### Input records:
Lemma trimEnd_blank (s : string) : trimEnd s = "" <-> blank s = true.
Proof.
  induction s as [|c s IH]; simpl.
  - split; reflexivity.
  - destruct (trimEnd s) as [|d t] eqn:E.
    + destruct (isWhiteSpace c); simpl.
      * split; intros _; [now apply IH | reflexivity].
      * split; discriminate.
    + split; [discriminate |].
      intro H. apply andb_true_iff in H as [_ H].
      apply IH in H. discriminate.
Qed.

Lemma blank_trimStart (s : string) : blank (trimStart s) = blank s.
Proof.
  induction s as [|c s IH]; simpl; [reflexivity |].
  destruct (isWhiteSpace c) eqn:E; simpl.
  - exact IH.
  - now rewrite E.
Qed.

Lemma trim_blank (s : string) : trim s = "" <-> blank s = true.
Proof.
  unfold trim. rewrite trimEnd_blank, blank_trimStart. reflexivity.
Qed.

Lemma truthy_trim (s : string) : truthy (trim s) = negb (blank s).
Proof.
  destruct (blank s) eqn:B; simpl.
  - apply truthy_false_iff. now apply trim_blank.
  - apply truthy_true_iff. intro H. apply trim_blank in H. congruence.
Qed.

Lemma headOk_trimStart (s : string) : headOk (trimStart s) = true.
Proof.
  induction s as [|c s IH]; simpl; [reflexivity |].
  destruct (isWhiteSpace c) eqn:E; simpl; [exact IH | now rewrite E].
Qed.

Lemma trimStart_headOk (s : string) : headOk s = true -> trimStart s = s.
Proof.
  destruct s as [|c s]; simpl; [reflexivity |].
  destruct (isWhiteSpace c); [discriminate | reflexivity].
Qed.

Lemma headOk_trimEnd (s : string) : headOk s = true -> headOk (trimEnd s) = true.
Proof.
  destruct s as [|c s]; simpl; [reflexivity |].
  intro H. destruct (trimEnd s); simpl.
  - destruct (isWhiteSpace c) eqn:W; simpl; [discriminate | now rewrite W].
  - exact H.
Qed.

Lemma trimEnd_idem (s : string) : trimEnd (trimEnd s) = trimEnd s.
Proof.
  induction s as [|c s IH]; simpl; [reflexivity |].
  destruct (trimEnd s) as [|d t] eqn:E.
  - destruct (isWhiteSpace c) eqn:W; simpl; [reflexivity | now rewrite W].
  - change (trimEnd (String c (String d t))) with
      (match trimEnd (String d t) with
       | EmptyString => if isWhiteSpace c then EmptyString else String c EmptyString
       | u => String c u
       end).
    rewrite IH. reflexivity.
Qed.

### What is being asked:
Please copy out each line of the data in which the word "Lemma" occurs.

### Response to the exercise:
Lemma trimEnd_blank (s : string) : trimEnd s = "" <-> blank s = true.
Lemma blank_trimStart (s : string) : blank (trimStart s) = blank s.
Lemma trim_blank (s : string) : trim s = "" <-> blank s = true.
Lemma truthy_trim (s : string) : truthy (trim s) = negb (blank s).
Lemma headOk_trimStart (s : string) : headOk (trimStart s) = true.
Lemma trimStart_headOk (s : string) : headOk s = true -> trimStart s = s.
Lemma headOk_trimEnd (s : string) : headOk s = true -> headOk (trimEnd s) = true.
Lemma trimEnd_idem (s : string) : trimEnd (trimEnd s) = trimEnd s.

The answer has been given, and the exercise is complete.